The lines to reproduce from the material below are those from the one containing "refill_empty : a_full a = true ->" through the one containing "(set_a_full false (set_a_view (arm IRQ_RX true (push_got", both included; write them out exactly and add nothing.

=======

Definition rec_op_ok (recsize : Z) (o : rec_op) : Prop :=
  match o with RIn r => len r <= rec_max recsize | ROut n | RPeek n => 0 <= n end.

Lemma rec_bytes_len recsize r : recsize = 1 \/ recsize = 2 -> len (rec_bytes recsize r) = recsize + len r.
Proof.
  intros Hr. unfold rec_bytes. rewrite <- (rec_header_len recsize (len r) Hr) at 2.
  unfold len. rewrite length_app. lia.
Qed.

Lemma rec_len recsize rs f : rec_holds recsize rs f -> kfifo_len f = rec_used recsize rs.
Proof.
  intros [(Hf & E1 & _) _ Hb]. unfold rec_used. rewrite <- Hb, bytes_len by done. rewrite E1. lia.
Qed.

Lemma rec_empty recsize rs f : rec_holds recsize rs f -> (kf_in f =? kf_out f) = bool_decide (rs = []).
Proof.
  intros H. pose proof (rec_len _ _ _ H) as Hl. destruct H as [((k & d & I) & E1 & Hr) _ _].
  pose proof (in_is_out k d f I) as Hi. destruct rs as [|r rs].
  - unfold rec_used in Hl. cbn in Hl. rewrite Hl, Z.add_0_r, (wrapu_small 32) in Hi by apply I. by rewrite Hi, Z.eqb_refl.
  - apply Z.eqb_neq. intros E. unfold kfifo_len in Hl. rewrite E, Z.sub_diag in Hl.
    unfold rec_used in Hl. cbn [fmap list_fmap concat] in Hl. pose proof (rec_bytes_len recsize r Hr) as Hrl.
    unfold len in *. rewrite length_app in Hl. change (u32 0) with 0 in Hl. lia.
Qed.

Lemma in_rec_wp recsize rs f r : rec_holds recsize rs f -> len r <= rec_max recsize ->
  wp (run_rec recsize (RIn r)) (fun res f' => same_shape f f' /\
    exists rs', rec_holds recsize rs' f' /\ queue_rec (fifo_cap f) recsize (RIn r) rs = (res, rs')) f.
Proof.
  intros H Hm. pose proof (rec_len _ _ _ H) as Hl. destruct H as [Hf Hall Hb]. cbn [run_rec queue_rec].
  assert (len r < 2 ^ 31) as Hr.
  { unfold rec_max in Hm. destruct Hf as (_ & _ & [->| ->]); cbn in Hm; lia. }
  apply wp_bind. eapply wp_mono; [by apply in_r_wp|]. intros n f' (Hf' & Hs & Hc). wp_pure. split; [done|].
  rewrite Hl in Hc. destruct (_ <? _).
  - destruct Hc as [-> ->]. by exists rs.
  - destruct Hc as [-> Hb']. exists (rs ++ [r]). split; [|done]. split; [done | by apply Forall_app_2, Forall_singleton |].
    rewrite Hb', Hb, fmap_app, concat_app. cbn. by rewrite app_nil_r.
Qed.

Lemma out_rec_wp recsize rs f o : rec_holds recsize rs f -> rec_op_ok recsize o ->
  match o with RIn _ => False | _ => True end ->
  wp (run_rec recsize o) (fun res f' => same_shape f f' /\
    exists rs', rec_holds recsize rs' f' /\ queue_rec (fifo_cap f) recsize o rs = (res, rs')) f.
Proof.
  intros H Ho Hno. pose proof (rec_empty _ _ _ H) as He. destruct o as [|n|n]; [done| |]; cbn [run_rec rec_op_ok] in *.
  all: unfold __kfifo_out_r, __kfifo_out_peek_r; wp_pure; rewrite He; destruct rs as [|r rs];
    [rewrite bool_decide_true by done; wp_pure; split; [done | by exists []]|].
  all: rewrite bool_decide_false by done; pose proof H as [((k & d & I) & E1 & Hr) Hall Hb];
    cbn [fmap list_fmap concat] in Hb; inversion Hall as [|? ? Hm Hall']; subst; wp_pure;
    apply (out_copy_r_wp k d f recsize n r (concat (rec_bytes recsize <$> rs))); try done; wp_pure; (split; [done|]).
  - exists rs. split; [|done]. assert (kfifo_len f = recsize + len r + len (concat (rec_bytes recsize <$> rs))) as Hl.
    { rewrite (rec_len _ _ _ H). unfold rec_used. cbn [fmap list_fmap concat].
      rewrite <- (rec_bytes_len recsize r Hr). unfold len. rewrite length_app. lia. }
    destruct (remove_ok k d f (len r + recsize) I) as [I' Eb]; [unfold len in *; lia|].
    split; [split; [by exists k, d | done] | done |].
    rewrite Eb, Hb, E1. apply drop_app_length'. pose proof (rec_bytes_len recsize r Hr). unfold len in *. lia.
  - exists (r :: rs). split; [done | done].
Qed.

=======

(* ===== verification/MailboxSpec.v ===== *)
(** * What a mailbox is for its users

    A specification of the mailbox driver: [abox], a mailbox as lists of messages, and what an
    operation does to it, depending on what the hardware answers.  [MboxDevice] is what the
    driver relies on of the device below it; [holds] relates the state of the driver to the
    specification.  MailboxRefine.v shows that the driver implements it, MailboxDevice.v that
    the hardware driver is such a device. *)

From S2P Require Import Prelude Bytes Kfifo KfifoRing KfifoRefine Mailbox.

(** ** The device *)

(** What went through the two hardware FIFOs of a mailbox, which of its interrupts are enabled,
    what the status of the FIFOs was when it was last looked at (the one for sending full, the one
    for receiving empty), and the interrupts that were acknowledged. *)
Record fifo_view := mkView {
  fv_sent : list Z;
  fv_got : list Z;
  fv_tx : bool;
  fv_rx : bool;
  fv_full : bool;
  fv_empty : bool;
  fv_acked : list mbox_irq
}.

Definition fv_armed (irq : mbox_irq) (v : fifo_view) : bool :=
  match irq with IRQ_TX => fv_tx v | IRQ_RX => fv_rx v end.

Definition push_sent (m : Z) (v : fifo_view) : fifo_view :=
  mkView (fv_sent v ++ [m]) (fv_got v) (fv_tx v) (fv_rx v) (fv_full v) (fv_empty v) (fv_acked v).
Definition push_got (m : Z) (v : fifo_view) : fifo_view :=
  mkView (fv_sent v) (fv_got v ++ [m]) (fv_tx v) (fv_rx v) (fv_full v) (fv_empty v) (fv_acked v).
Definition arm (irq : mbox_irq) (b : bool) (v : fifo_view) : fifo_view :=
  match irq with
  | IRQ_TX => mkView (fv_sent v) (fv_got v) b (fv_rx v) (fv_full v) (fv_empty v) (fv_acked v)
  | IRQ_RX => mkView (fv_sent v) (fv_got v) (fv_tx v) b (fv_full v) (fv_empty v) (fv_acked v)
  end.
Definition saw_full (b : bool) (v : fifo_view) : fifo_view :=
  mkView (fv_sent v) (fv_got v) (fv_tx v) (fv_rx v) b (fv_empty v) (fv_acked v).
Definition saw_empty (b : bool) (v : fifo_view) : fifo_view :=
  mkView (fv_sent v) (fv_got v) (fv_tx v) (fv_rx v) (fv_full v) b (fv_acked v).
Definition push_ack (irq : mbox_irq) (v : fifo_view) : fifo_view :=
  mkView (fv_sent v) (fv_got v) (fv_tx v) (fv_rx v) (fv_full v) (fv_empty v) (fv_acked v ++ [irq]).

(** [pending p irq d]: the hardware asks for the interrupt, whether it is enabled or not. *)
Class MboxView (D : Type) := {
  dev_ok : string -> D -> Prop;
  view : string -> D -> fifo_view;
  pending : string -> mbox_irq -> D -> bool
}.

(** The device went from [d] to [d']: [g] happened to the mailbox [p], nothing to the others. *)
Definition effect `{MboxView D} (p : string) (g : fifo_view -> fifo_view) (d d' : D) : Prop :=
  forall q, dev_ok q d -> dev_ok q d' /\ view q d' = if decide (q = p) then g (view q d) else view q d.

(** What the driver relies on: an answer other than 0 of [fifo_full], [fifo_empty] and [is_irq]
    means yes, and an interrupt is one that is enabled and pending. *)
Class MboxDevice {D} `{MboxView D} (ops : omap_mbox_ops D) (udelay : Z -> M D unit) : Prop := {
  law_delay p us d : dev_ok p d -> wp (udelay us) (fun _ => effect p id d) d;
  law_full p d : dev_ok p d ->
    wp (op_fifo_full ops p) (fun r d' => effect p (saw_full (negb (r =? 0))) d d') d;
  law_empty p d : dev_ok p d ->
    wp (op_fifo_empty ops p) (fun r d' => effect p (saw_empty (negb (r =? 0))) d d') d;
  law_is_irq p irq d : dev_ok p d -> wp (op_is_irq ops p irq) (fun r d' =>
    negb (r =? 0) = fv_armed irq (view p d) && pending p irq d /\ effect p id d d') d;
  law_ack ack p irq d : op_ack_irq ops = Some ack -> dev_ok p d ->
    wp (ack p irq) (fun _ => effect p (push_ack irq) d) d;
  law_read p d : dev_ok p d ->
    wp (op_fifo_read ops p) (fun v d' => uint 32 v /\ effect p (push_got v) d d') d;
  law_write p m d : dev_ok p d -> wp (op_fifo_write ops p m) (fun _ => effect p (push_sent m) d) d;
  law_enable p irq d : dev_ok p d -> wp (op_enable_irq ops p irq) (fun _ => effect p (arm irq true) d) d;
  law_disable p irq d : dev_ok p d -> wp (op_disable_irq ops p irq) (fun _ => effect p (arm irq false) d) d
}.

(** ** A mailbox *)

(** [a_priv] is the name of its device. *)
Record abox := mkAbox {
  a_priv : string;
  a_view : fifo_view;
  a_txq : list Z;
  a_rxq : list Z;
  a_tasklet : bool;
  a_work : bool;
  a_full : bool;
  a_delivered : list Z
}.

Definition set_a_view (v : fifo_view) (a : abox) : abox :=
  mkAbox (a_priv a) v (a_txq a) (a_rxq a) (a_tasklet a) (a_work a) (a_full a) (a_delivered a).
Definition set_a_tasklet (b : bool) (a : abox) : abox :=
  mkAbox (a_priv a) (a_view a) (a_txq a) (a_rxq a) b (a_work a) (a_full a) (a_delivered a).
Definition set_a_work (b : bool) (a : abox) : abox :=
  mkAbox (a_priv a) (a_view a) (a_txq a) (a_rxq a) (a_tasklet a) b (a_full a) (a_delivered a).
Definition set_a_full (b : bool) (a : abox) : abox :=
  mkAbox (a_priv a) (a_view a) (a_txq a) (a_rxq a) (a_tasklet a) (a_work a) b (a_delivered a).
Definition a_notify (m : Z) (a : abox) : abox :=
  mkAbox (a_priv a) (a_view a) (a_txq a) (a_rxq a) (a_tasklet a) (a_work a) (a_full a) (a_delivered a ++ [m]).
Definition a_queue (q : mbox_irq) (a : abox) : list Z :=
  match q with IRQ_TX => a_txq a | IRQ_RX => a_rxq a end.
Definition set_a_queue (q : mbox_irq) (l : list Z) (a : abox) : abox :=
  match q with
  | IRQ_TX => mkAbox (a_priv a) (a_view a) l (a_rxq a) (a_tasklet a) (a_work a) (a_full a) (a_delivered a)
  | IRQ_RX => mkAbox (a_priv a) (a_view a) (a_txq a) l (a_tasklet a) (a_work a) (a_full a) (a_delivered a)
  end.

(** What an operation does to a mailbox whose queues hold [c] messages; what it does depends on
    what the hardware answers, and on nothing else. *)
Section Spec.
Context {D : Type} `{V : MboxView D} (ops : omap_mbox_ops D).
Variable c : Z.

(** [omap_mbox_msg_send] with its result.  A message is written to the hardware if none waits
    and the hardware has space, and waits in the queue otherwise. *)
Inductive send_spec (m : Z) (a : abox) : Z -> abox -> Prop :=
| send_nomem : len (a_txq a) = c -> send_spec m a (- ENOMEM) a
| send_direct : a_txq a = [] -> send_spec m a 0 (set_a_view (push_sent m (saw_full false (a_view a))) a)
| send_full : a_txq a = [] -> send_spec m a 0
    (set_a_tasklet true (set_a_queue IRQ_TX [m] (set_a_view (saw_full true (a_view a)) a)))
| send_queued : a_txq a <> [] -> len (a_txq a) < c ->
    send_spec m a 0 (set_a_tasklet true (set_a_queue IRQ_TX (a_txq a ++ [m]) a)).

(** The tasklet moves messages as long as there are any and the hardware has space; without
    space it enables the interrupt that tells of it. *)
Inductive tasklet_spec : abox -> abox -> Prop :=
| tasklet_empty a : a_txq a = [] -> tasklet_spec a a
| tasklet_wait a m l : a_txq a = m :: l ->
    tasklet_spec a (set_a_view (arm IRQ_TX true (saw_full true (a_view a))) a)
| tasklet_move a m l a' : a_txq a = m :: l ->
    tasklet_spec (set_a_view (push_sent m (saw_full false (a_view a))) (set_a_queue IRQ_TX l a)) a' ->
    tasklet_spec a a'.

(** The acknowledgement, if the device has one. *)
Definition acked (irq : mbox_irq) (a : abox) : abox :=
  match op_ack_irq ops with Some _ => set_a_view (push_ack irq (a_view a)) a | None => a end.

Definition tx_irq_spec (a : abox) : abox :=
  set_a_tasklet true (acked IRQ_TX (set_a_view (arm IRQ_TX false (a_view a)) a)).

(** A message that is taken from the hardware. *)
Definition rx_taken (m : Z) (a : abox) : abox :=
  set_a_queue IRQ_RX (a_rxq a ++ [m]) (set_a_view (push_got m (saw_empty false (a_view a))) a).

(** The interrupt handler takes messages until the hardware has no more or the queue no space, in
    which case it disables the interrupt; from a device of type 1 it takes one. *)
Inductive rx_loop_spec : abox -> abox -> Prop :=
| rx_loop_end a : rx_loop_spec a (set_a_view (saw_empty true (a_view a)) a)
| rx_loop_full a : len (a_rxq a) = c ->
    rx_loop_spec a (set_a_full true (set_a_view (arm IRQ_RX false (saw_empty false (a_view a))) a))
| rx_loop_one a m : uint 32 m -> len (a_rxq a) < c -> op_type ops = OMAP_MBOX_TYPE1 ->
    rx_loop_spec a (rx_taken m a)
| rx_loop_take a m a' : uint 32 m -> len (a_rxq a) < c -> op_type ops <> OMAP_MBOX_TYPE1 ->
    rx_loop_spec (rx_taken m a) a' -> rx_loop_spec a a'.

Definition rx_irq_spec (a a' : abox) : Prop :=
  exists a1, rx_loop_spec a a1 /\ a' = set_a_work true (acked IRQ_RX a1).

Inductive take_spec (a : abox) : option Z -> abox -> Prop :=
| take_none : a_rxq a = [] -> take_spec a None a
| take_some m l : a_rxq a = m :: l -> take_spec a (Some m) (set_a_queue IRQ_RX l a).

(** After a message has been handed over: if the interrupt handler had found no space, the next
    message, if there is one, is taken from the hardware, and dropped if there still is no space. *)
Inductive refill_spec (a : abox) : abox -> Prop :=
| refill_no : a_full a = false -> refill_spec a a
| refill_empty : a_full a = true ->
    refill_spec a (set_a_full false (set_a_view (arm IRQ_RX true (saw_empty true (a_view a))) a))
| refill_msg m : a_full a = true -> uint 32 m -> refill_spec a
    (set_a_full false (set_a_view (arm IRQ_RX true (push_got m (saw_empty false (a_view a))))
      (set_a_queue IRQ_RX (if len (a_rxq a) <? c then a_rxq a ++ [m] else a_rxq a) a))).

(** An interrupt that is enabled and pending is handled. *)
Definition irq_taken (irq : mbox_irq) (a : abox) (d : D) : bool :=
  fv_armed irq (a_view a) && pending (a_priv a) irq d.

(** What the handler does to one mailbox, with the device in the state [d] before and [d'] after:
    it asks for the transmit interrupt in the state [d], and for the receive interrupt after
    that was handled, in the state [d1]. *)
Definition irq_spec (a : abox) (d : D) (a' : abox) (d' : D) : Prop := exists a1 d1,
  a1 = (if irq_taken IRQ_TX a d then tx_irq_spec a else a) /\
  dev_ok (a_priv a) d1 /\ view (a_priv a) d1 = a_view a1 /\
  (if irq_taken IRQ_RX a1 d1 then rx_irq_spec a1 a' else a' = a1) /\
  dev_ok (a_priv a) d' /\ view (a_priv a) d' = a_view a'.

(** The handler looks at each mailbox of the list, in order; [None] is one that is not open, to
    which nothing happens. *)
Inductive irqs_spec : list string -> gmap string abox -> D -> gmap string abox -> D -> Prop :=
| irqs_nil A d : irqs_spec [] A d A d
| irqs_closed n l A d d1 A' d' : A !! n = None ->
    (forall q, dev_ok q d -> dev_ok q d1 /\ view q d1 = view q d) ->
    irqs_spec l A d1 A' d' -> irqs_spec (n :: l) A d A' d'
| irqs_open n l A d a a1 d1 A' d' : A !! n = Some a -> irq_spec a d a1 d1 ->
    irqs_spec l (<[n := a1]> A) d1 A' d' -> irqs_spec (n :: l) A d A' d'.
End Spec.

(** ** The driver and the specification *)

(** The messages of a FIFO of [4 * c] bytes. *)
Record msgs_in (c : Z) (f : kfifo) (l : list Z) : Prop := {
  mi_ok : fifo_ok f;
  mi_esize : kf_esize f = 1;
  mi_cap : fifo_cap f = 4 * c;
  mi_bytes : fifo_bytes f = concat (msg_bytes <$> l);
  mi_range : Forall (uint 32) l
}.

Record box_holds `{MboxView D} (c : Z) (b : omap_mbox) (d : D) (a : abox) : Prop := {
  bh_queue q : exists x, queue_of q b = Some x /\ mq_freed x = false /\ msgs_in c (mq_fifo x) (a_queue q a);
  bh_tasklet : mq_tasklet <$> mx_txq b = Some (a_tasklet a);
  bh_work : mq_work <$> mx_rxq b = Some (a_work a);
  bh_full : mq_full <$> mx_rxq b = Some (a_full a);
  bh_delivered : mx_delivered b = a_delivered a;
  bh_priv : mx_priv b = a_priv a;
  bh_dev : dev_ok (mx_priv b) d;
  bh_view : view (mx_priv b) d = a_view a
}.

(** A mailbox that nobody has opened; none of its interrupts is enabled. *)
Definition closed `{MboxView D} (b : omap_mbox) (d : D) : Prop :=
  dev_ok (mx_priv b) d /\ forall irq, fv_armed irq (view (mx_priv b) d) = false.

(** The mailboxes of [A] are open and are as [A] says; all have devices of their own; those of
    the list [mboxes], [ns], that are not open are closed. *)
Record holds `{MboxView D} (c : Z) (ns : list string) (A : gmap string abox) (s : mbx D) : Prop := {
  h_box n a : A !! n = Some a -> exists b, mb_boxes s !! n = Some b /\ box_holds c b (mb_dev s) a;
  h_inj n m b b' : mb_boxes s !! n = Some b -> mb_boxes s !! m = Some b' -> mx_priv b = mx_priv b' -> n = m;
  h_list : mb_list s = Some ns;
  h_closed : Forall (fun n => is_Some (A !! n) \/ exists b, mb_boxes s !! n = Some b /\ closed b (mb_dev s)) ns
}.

=======

▸ **Answer below**
| refill_empty : a_full a = true ->
    refill_spec a (set_a_full false (set_a_view (arm IRQ_RX true (saw_empty true (a_view a))) a))
| refill_msg m : a_full a = true -> uint 32 m -> refill_spec a
    (set_a_full false (set_a_view (arm IRQ_RX true (push_got m (saw_empty false (a_view a))))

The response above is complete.